++++ Provided records ++++
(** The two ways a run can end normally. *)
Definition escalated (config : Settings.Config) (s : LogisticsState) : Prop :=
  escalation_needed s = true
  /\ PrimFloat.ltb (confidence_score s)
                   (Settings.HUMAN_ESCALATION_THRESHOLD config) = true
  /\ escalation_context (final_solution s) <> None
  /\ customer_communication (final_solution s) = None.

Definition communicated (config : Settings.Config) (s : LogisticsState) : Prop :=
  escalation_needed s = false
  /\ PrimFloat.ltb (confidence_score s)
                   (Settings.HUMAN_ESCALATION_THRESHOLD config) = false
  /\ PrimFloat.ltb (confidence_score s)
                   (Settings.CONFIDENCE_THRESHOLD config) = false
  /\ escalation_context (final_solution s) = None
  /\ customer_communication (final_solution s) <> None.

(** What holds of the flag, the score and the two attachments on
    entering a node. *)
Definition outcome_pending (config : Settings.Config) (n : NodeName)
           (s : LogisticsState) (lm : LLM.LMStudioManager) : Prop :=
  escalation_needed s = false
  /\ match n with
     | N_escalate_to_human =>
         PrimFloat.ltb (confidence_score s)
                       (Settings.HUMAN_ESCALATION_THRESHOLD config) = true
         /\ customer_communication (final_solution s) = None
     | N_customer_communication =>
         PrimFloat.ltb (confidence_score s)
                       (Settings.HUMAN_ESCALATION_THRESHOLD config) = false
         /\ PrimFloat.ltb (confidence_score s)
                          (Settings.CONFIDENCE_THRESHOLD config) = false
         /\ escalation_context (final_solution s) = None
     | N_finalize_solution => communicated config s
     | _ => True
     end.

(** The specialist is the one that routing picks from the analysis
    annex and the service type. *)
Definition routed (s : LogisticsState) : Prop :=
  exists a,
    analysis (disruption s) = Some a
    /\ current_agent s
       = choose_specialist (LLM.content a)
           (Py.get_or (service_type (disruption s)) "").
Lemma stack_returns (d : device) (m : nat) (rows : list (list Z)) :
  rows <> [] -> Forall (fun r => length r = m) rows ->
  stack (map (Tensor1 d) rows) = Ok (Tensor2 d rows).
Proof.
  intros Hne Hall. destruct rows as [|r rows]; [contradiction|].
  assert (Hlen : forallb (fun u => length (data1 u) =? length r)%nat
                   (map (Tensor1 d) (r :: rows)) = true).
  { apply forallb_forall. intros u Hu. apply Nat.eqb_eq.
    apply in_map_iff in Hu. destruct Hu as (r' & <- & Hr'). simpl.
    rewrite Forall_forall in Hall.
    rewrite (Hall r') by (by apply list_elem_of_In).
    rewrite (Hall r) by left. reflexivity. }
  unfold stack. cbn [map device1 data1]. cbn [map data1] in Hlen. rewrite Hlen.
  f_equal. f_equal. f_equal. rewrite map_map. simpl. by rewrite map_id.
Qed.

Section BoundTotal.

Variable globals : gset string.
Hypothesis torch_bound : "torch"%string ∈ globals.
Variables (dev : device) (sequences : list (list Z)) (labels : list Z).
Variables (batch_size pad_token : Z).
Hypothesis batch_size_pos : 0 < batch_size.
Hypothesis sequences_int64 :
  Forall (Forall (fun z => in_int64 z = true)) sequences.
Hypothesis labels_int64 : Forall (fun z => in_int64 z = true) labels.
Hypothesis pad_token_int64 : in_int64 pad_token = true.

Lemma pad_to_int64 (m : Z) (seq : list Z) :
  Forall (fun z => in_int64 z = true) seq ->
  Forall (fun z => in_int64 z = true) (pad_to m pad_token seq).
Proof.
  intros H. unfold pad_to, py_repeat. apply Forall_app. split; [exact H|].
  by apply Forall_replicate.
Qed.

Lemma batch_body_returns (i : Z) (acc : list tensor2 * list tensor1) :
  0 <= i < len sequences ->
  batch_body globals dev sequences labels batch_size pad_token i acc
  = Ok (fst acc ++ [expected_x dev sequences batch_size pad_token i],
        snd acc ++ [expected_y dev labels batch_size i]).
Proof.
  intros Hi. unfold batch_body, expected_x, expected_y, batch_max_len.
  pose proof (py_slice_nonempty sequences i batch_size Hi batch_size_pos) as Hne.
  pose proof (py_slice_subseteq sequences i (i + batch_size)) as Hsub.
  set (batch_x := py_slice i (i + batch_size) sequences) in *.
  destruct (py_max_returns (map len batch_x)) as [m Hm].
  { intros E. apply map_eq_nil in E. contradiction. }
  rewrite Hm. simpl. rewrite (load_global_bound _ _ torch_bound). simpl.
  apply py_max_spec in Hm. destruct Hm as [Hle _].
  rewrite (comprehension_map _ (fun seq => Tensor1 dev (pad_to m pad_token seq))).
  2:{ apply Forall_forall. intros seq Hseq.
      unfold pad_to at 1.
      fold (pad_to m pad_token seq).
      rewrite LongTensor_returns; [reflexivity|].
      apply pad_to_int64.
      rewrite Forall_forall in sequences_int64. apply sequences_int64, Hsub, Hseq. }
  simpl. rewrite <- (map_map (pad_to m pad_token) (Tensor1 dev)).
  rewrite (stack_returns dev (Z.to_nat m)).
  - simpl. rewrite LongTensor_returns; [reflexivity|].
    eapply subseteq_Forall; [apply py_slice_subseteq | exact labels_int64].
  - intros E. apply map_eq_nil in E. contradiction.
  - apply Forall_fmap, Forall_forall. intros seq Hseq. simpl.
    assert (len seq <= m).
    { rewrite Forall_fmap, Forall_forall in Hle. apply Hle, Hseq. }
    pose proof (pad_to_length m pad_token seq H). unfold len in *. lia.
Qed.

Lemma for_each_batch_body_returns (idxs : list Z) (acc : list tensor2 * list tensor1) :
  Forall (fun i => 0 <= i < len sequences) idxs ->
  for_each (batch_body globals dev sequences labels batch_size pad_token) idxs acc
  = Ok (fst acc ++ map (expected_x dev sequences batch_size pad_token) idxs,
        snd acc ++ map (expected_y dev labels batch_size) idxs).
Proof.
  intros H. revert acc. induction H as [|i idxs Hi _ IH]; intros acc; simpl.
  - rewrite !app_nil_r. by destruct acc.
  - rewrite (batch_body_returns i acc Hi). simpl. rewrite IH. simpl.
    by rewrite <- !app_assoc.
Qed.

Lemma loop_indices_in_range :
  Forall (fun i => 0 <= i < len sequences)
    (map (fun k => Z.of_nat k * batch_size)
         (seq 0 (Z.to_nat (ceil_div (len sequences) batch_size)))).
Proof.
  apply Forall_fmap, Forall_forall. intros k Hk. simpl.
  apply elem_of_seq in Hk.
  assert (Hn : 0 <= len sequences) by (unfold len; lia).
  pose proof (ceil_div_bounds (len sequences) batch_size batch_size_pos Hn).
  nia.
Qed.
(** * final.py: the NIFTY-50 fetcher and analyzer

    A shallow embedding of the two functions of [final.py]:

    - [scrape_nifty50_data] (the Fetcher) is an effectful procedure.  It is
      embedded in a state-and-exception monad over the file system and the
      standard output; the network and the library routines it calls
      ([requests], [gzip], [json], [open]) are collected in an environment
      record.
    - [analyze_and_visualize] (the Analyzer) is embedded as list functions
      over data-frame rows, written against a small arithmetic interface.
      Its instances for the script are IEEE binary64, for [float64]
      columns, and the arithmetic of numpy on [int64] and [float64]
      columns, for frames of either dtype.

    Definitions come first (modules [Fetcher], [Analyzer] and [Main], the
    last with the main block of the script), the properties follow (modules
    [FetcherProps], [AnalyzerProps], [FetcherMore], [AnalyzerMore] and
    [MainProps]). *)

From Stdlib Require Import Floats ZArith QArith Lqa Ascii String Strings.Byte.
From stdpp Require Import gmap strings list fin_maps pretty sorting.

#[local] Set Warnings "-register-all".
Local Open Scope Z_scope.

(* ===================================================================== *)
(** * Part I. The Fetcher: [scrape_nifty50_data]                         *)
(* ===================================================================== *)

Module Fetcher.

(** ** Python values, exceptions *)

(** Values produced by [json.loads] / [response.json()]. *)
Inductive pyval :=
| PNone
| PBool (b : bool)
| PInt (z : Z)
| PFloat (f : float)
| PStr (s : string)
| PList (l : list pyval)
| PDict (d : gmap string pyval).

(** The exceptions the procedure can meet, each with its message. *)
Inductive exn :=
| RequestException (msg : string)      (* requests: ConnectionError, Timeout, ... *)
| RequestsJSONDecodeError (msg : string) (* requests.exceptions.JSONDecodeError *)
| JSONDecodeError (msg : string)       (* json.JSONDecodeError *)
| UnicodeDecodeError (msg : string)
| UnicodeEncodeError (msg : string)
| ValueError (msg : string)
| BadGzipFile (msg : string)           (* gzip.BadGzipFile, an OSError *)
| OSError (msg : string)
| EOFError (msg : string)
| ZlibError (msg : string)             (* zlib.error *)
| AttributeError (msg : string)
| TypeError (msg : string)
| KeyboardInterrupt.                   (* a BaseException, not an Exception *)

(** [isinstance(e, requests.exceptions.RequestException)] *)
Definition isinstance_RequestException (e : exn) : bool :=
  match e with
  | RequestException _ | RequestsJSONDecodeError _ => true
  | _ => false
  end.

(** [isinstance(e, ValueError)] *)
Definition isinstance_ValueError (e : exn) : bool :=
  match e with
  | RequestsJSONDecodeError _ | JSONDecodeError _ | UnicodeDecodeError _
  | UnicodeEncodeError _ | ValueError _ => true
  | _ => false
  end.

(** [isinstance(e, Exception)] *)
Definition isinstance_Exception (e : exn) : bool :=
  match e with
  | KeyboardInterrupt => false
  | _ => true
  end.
++++
++++ Provided records ++++
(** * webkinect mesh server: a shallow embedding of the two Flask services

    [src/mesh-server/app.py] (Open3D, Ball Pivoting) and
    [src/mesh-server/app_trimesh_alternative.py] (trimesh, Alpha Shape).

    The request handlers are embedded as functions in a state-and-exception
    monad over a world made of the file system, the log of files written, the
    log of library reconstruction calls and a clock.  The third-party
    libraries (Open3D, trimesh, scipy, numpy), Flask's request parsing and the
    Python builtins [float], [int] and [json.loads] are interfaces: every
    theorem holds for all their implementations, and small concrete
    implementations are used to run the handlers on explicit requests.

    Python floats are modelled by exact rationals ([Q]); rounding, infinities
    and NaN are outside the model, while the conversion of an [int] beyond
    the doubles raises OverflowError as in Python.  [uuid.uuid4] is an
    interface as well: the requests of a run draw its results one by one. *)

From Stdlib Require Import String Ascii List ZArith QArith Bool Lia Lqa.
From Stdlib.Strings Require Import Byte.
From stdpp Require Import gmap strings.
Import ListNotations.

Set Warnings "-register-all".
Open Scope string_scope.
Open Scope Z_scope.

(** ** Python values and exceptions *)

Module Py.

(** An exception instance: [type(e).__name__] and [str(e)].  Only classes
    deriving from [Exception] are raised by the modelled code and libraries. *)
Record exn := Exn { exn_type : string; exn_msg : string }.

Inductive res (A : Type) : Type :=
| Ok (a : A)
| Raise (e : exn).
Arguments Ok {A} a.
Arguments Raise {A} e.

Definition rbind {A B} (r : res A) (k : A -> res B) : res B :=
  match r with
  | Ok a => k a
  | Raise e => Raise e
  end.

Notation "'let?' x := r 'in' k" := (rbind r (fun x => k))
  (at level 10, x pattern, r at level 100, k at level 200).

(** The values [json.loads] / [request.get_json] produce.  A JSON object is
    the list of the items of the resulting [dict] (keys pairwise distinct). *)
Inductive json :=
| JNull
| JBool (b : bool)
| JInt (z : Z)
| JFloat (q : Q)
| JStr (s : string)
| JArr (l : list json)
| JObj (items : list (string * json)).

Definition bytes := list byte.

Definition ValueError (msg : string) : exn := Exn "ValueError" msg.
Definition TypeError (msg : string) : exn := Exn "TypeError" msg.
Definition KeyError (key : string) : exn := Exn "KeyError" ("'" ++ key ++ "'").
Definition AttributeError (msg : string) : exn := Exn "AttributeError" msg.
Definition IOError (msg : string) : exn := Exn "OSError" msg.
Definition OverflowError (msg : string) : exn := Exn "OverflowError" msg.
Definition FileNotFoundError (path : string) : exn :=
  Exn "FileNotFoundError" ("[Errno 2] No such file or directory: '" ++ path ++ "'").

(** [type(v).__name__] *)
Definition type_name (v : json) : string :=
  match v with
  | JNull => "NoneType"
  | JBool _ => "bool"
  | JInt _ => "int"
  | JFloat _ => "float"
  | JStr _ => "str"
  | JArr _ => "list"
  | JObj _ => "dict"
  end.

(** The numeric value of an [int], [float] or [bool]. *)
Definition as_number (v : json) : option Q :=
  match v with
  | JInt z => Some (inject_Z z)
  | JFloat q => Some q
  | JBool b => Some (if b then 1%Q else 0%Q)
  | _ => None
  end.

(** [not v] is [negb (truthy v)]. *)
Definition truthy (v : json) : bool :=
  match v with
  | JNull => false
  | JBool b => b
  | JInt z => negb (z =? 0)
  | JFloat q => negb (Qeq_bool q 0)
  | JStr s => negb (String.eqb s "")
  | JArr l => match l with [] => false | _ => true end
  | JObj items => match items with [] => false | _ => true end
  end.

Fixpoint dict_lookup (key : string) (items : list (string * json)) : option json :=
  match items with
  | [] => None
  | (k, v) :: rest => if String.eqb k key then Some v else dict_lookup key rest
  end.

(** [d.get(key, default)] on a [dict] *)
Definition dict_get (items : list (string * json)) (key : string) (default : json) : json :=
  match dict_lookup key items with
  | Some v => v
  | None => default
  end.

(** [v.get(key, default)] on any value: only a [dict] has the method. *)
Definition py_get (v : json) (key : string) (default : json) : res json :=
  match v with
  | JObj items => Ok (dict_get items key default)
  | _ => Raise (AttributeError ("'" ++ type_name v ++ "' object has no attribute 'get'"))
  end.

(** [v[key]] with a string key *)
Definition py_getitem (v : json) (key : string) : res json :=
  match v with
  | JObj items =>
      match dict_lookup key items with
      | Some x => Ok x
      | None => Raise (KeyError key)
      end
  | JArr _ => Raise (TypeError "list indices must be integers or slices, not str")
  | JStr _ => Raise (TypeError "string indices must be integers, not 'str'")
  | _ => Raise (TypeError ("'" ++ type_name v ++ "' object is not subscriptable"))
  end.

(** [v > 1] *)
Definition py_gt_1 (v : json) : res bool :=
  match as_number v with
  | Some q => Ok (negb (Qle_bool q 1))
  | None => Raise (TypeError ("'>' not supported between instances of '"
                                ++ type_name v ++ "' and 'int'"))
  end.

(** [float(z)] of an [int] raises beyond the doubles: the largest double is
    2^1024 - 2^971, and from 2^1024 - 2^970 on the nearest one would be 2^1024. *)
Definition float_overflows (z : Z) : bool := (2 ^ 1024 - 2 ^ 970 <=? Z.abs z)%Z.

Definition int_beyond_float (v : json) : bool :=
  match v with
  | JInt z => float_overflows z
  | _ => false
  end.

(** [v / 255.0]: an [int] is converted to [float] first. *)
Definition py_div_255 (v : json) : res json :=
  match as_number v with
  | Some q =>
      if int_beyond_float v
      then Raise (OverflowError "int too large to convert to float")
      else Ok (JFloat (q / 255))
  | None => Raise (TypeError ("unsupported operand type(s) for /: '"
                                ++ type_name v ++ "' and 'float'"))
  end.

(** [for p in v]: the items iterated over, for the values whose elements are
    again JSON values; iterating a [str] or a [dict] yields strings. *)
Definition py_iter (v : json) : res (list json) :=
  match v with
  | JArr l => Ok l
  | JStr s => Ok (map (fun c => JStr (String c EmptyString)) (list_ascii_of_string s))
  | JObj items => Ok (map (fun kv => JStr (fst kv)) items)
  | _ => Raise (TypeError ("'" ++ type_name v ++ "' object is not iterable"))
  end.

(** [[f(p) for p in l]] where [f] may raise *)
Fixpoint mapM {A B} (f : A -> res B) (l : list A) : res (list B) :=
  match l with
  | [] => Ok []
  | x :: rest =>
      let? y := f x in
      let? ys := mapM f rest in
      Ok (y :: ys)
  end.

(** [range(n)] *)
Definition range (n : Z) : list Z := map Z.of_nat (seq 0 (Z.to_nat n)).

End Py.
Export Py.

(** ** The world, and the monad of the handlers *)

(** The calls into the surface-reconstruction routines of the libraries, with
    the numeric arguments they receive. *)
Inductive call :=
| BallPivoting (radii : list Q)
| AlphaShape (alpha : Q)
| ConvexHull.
++++
Activity – Search the records above for the string "gmap". Report each line that has it.

Response to this exercise –
From stdpp Require Import gmap strings list fin_maps pretty sorting.
| PDict (d : gmap string pyval).
From stdpp Require Import gmap strings.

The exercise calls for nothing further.